[EXERCISE]
Please reproduce the entries below exactly, starting at the first line and ending with the line that holds "in container order;".

[INFORMATION SHOWN]
(** * Page replacement simulator (Page_Replacement.py)

    A shallow embedding of [PageReplacementSimulator] and of [main], and the
    properties of the four replacement policies (FIFO, LRU, LFU, Optimal).

    Conventions of the embedding:
    - page identifiers and the frame count are Python integers: [Z];
    - counters that start at 0 and are only incremented, and lengths: [nat];
    - the simulator object is a record; its methods are computations in a
      state-and-exception monad over that record, so that a raised exception
      leaves the fields as they were at the point of the raise;
    - the f-strings appended to [self.log] are kept structured ([LogEntry]);
    - [collections.deque] and the keys of [collections.OrderedDict] are lists
      in container order; the plain [dict] of [lfu] is an association list in
      insertion order; [collections.Counter] is a [gmap] read with default 0;
    - the built-in [set] of [optimal] has an iteration order that the language
      leaves to the implementation: it is an interface ([PySet]) and every
      result about [optimal] holds for each lawful implementation. *)

From stdpp Require Import base list gmap strings sorting.
From Stdlib Require Import QArith.

#[local] Set Warnings "-clear-no-such-hyp".

Local Open Scope Z_scope.

(** ** Exceptions, results, log entries *)

Inductive Exception : Type :=
  | IndexError         (* deque.popleft() on an empty deque *)
  | KeyError           (* OrderedDict.popitem() on an empty dictionary *)
  | ValueError         (* min() / max() of an empty iterable *)
  | ZeroDivisionError. (* int / int with a zero divisor *)

Inductive Result (A : Type) : Type :=
  | Ok (a : A)
  | Raise (e : Exception).
Arguments Ok {A} a.
Arguments Raise {A} e.

(** [Replaced removed page] is the entry "Page {removed} replaced by {page}";
    [MemoryState state] is the entry "Memory State: {list(state)}". *)
Inductive LogEntry : Type :=
  | Replaced (removed page : Z)
  | MemoryState (state : list Z).

Definition is_replaced (e : LogEntry) : bool :=
  match e with Replaced _ _ => true | MemoryState _ => false end.

(** ** The simulator object *)

Record Simulator : Type := mkSimulator {
  frames : Z;
  reference_string : list Z;
  page_faults : nat;
  page_hits : nat;
  log : list LogEntry
}.

(** [PageReplacementSimulator.__init__] *)
Definition init (frames : Z) (reference_string : list Z) : Simulator :=
  mkSimulator frames reference_string 0 0 [].

(** ** Computations with state and exceptions *)

(** A computation over a mutable state [St] that returns a value or raises;
    the state it leaves behind is kept in both cases. *)
Definition SE (St A : Type) : Type := St → Result A * St.

Definition ret {St A} (a : A) : SE St A := λ st, (Ok a, st).

Definition bind {St A B} (m : SE St A) (k : A → SE St B) : SE St B :=
  λ st,
    match m st with
    | (Ok a, st') => k a st'
    | (Raise e, st') => (Raise e, st')
    end.

Definition raise {St A} (e : Exception) : SE St A := λ st, (Raise e, st).

#[global] Instance SE_ret {St} : MRet (SE St) := @ret St.
#[global] Instance SE_bind {St} : MBind (SE St) := λ A B k m, bind m k.

(** [for x in xs: acc = body x acc], stopping at the first exception. *)
Fixpoint for_each {St X A} (body : X → A → SE St A) (xs : list X) (acc : A)
  : SE St A :=
  match xs with
  | [] => ret acc
  | x :: xs' => acc' ← body x acc; for_each body xs' acc'
  end.

(** ** Methods as computations over the object *)

Abbreviation M := (SE Simulator).

Definition get_frames : M Z := λ self, (Ok (frames self), self).
Definition get_reference_string : M (list Z) :=
  λ self, (Ok (reference_string self), self).
(** [len(self.log)] *)
Definition log_len : M nat := λ self, (Ok (length (log self)), self).

(** [self.page_hits += 1] *)
Definition incr_page_hits : M unit := λ self,
  (Ok tt, mkSimulator (frames self) (reference_string self)
            (page_faults self) (S (page_hits self)) (log self)).

(** [self.page_faults += 1] *)
Definition incr_page_faults : M unit := λ self,
  (Ok tt, mkSimulator (frames self) (reference_string self)
            (S (page_faults self)) (page_hits self) (log self)).

(** [self.log.append(entry)] *)
Definition log_append (entry : LogEntry) : M unit := λ self,
  (Ok tt, mkSimulator (frames self) (reference_string self)
            (page_faults self) (page_hits self) (log self ++ [entry])).

(** [log_state]: append the snapshot [list(state)]. *)
Definition log_state (state : list Z) : M unit :=
  log_append (MemoryState state).

(** [reset_metrics] *)
Definition reset_metrics : M unit := λ self,
  (Ok tt, mkSimulator (frames self) (reference_string self) 0 0 []).

(** [page in container] *)
Definition contains (page : Z) (container : list Z) : bool :=
  bool_decide (page ∈ container).

(** [len(container) >= self.frames] *)
Definition is_full {A} (container : list A) (frames : Z) : bool :=
  bool_decide (frames ≤ Z.of_nat (length container)).

(** ** FIFO *)

(** One iteration of the loop of [fifo]; [queue] is the deque, oldest first. *)
Definition fifo_step (page : Z) (queue : list Z) : M (list Z) :=
  queue' ←
    (if contains page queue then
       incr_page_hits ;; ret queue
     else
       incr_page_faults ;;
       fr ← get_frames;
       queue1 ←
         (if is_full queue fr then
            match queue with
            | [] => raise IndexError
            | removed :: rest =>
                log_append (Replaced removed page) ;; ret rest
            end
          else ret queue);
       ret (queue1 ++ [page]));
  log_state queue' ;;
  ret queue'.

Definition fifo : M unit :=
  reset_metrics ;;
  refs ← get_reference_string;
  for_each fifo_step refs [] ;;
  ret tt.

(** ** LRU *)

(** [OrderedDict.move_to_end(page)] on the keys, for a key that is present. *)
Definition move_to_end (page : Z) (cache : list Z) : list Z :=
  filter (λ k, k ≠ page) cache ++ [page].

(** [cache[page] = True] on the keys: a new key goes last, a present key
    keeps its place. *)
Definition od_setitem (page : Z) (cache : list Z) : list Z :=
  if contains page cache then cache else cache ++ [page].

(** One iteration of the loop of [lru]; [cache] holds the keys of the
    [OrderedDict], least recently used first. *)
Definition lru_step (page : Z) (cache : list Z) : M (list Z) :=
  cache' ←
    (if contains page cache then
       incr_page_hits ;; ret (move_to_end page cache)
     else
       incr_page_faults ;;
       fr ← get_frames;
       cache1 ←
         (if is_full cache fr then
            match cache with
            | [] => raise KeyError
            | removed :: rest =>
                log_append (Replaced removed page) ;; ret rest
            end
          else ret cache);
       ret (od_setitem page cache1));
  log_state cache' ;;
  ret cache'.

Definition lru : M unit :=
  reset_metrics ;;
  refs ← get_reference_string;
  for_each lru_step refs [] ;;
  ret tt.

(** ** Built-in [min] and [max] with a key *)

(** [pick better key best l]: scan [l] left to right and replace the current
    choice only by an item whose key is strictly better, as the built-ins
    do; so among equally good items the first one met is returned. *)
Fixpoint pick {A K} (better : K → K → bool) (key : A → K)
    (best : A) (l : list A) : A :=
  match l with
  | [] => best
  | x :: l' => pick better key (if better (key x) (key best) then x else best) l'
  end.

(** [None] stands for the [ValueError] of an empty iterable. *)
Definition py_select {A K} (better : K → K → bool) (key : A → K)
    (l : list A) : option A :=
  match l with
  | [] => None
  | x :: l' => Some (pick better key x l')
  end.

(** ** LFU *)

(** [(a, b) < (c, d)] on tuples of integers. *)
Definition tuple_lt (x y : nat * nat) : bool :=
  bool_decide (x.1 < y.1 ∨ (x.1 = y.1 ∧ x.2 < y.2))%nat.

[REPLY TO THE EXERCISE]
(** * Page replacement simulator (Page_Replacement.py)

    A shallow embedding of [PageReplacementSimulator] and of [main], and the
    properties of the four replacement policies (FIFO, LRU, LFU, Optimal).

    Conventions of the embedding:
    - page identifiers and the frame count are Python integers: [Z];
    - counters that start at 0 and are only incremented, and lengths: [nat];
    - the simulator object is a record; its methods are computations in a
      state-and-exception monad over that record, so that a raised exception
      leaves the fields as they were at the point of the raise;
    - the f-strings appended to [self.log] are kept structured ([LogEntry]);
    - [collections.deque] and the keys of [collections.OrderedDict] are lists
      in container order; the plain [dict] of [lfu] is an association list in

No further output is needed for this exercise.